▸ Work instructions
Among the records that follow, set down only the lines from the one containing "(Qabs (inv - size)" to the one containing "pose proof (get_quotes_unfold", both included, exactly.

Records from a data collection
(** The division in the throttle is guarded: [apply] never raises. *)
Lemma apply_returns
    (self : RiskManager.t)
    (bid_price bid_size ask_price ask_size inventory max_inventory cash_pnl : Q) :
  exists q,
    RiskManager.apply bid_price bid_size ask_price ask_size
                      inventory max_inventory cash_pnl self = (Ok q, self) /\
    RiskManager.q_bid_price q = bid_price /\
    RiskManager.q_ask_price q = ask_price /\
    ((RiskManager.q_bid_size q = 0 /\ RiskManager.q_ask_size q = 0) \/
     (RiskManager.enable_size_throttle self && Py.gt max_inventory 0 = false /\
      RiskManager.q_bid_size q = bid_size /\ RiskManager.q_ask_size q = ask_size) \/
     (0 < max_inventory /\
      exists scale,
        scale = Py.max (RiskManager.min_throttle self)
                       (1 - Py.min 1 (Qabs inventory / max_inventory)) /\
        RiskManager.q_bid_size q = bid_size * scale /\
        RiskManager.q_ask_size q = ask_size * scale)).
Proof.
  unfold RiskManager.apply. unfold_m.
  destruct (RiskManager.enable_kill_switch self &&
            match RiskManager.drawdown_limit self with
            | Some d => Py.le cash_pnl (- Py.abs d)
            | None => false
            end).
  - eexists. repeat split; auto.
  - destruct (RiskManager.enable_size_throttle self) eqn:Et; simpl.
    + destruct (PyFacts.gt_spec max_inventory 0) as [Hm|Hm].
      * rewrite PyFacts.div_ok by lra. simpl.
        eexists. repeat split. right. right. split; [exact Hm|].
        eexists. repeat split.
      * eexists. repeat split. right. left. auto.
    + eexists. repeat split. right. left. auto.
Qed.

(** C8.  Whatever the configuration and the inputs, [apply] returns (it does
    not raise), leaves the manager as it was, and the bid and ask prices of
    its result are the ones passed in. *)
Theorem apply_keeps_prices
    (self : RiskManager.t)
    (bid_price bid_size ask_price ask_size inventory max_inventory cash_pnl : Q) :
  exists q,
    RiskManager.apply bid_price bid_size ask_price ask_size
                      inventory max_inventory cash_pnl self = (Ok q, self) /\
    RiskManager.q_bid_price q = bid_price /\
    RiskManager.q_ask_price q = ask_price.
Proof.
  destruct (apply_returns self bid_price bid_size ask_price ask_size
                          inventory max_inventory cash_pnl)
    as (q & Hq & Hb & Ha & _).
  exists q. auto.
Qed.

(** ** MarketMaker.get_quotes *)

Lemma set_risk_manager_same (self : MarketMaker.t) (rm : RiskManager.t) :
  MarketMaker.risk_manager self = Some rm ->
  MarketMaker.set_risk_manager (Some rm) self = self.
Proof.
  destruct self; simpl; intros ->. reflexivity.
Qed.

(** [get_quotes] in full: it returns, changes neither object, and its
    result is the raw quote, passed through [RiskManager.apply] when a
    manager is attached. *)
Lemma get_quotes_unfold (self : MarketMaker.t) (book : OrderBook.t) :
  let mid := OrderBook.mid_price book in
  match MarketMaker.risk_manager self with
  | None =>
      MarketMaker.get_quotes (self, book)
      = (Ok (raw_bid_price self mid, raw_bid_size self,
             raw_ask_price self mid, raw_ask_size self), (self, book))
  | Some rm =>
      exists q,
        RiskManager.apply (raw_bid_price self mid) (raw_bid_size self)
                          (raw_ask_price self mid) (raw_ask_size self)
                          (MarketMaker.inventory self)
                          (MarketMaker.max_inventory self)
                          (MarketMaker.total_sell_value self
                           - MarketMaker.total_buy_value self) rm
        = (Ok q, rm) /\
        MarketMaker.get_quotes (self, book)
        = (Ok (RiskManager.q_bid_price q, RiskManager.q_bid_size q,
               RiskManager.q_ask_price q, RiskManager.q_ask_size q),
           (self, book))
  end.
Proof.
  intros mid.
  destruct (MarketMaker.risk_manager self) as [rm|] eqn:Hrm.
  - destruct (apply_returns rm (raw_bid_price self mid) (raw_bid_size self)
                (raw_ask_price self mid) (raw_ask_size self)
                (MarketMaker.inventory self) (MarketMaker.max_inventory self)
                (MarketMaker.total_sell_value self
                 - MarketMaker.total_buy_value self))
      as (q & Hq & _).
    exists q. split; [exact Hq |].
    unfold MarketMaker.get_quotes, MarketMaker.on_self, MarketMaker.on_order_book,
      MarketMaker.on_risk_manager, MarketMaker.get_cash_pnl,
      OrderBook.get_mid_price.
    unfold bind, ret, gets, zoom; cbv beta iota zeta delta [fst snd].
    rewrite Hrm.
    unfold raw_bid_price, raw_bid_size, raw_ask_price, raw_ask_size, mid in Hq.
    rewrite Hq. cbv beta iota zeta delta [fst snd].
    rewrite (set_risk_manager_same self rm Hrm). reflexivity.
  - unfold MarketMaker.get_quotes, MarketMaker.on_self, MarketMaker.on_order_book,
      OrderBook.get_mid_price.
    unfold bind, ret, gets, zoom; cbv beta iota zeta delta [fst snd].
    rewrite Hrm. reflexivity.
Qed.

(** C6.  Without a risk manager, [get_quotes] returns the mid shifted by the
    quote spread and the inventory skew on each side, and on each side the
    quote size when a full fill keeps the inventory within the limit, zero
    otherwise. *)
Theorem get_quotes_without_risk_manager
    (self : MarketMaker.t) (book : OrderBook.t) :
  MarketMaker.risk_manager self = None ->
  let m := OrderBook.mid_price book in
  let inv := MarketMaker.inventory self in
  let size := MarketMaker.quote_size self in
  let skew := inv * MarketMaker.inventory_skew_factor self in
  exists bid_price bid_size ask_price ask_size,
    fst (MarketMaker.get_quotes (self, book))
    = Ok (bid_price, bid_size, ask_price, ask_size) /\
    bid_price = m - MarketMaker.quote_spread self - skew /\
    ask_price = m + MarketMaker.quote_spread self + skew /\
    (Qabs (inv + size) <= MarketMaker.max_inventory self -> bid_size = size) /\
    (~ Qabs (inv + size) <= MarketMaker.max_inventory self -> bid_size = 0) /\
    (Qabs (inv - size) <= MarketMaker.max_inventory self -> ask_size = size) /\
    (~ Qabs (inv - size) <= MarketMaker.max_inventory self -> ask_size = 0).
Proof.
  intros Hrm m inv size skew.
  pose proof (get_quotes_unfold self book) as H. simpl in H. rewrite Hrm in H.
  rewrite H. simpl.
  exists (raw_bid_price self m), (raw_bid_size self),
         (raw_ask_price self m), (raw_ask_size self).
  unfold raw_bid_price, raw_ask_price, raw_bid_size, raw_ask_size.
  fold inv size.
  repeat split;
    try (destruct (PyFacts.le_spec (Py.abs (inv + size))
                                   (MarketMaker.max_inventory self));
         unfold Py.abs in *; intros; tauto);
    try (destruct (PyFacts.le_spec (Py.abs (inv - size))
                                   (MarketMaker.max_inventory self));
         unfold Py.abs in *; intros; tauto).
Qed.

Lemma get_quotes_without_risk_manager_witness :
  exists bid_price bid_size ask_price ask_size,
    fst (MarketMaker.get_quotes (long_maker, default_book))
    = Ok (bid_price, bid_size, ask_price, ask_size) /\
    bid_price = 100 - (5 # 100) - 95 * (1 # 100) /\
    ask_price = 100 + (5 # 100) + 95 * (1 # 100) /\
    (Qabs (95 + 10) <= 100 -> bid_size = 10) /\
    (~ Qabs (95 + 10) <= 100 -> bid_size = 0) /\
    (Qabs (95 - 10) <= 100 -> ask_size = 10) /\
    (~ Qabs (95 - 10) <= 100 -> ask_size = 0).
Proof.
  apply (get_quotes_without_risk_manager long_maker default_book).
  reflexivity.
Defined.

(** The suppression example evaluated: the bid is withdrawn, the ask stays. *)
Example get_quotes_near_limit :
  exists bid_price ask_price,
    fst (MarketMaker.get_quotes (long_maker, default_book))
    = Ok (bid_price, 0, ask_price, 10).
Proof. do 2 eexists. reflexivity. Qed.

(** ** MarketMaker: average prices *)

(** C9.  [get_average_buy_price] never raises and leaves the maker as it
    was; it returns [None] exactly when [total_bought == 0], and otherwise
    [total_buy_value / total_bought].  [get_average_sell_price] does the
    same with [total_sold] and [total_sell_value]. *)
Theorem average_price_guarded (self : MarketMaker.t) :
  let bought := MarketMaker.total_bought self in
  let sold := MarketMaker.total_sold self in
  (MarketMaker.get_average_buy_price self = (Ok None, self) <-> bought == 0) /\
  (~ bought == 0 ->
   MarketMaker.get_average_buy_price self
   = (Ok (Some (MarketMaker.total_buy_value self / bought)), self)) /\
  (MarketMaker.get_average_sell_price self = (Ok None, self) <-> sold == 0) /\
  (~ sold == 0 ->
   MarketMaker.get_average_sell_price self
   = (Ok (Some (MarketMaker.total_sell_value self / sold)), self)).
Proof.
  intros bought sold.
  unfold MarketMaker.get_average_buy_price, MarketMaker.get_average_sell_price.
  unfold bind, ret, gets, lift; simpl. fold bought sold.
  repeat split.
  - destruct (PyFacts.eq_spec bought 0) as [H|H]; [auto |].
    rewrite (PyFacts.div_ok _ _ H). discriminate.
  - intros H. destruct (PyFacts.eq_spec bought 0); [reflexivity | contradiction].
  - intros H. destruct (PyFacts.eq_spec bought 0); [contradiction |].
    rewrite (PyFacts.div_ok _ _ H). reflexivity.
  - destruct (PyFacts.eq_spec sold 0) as [H|H]; [auto |].
    rewrite (PyFacts.div_ok _ _ H). discriminate.
  - intros H. destruct (PyFacts.eq_spec sold 0); [reflexivity | contradiction].
  - intros H. destruct (PyFacts.eq_spec sold 0); [contradiction |].
    rewrite (PyFacts.div_ok _ _ H). reflexivity.
Qed.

▸ Expected answer
    (Qabs (inv - size) <= MarketMaker.max_inventory self -> ask_size = size) /\
    (~ Qabs (inv - size) <= MarketMaker.max_inventory self -> ask_size = 0).
Proof.
  intros Hrm m inv size skew.
  pose proof (get_quotes_unfold self book) as H. simpl in H. rewrite Hrm in H.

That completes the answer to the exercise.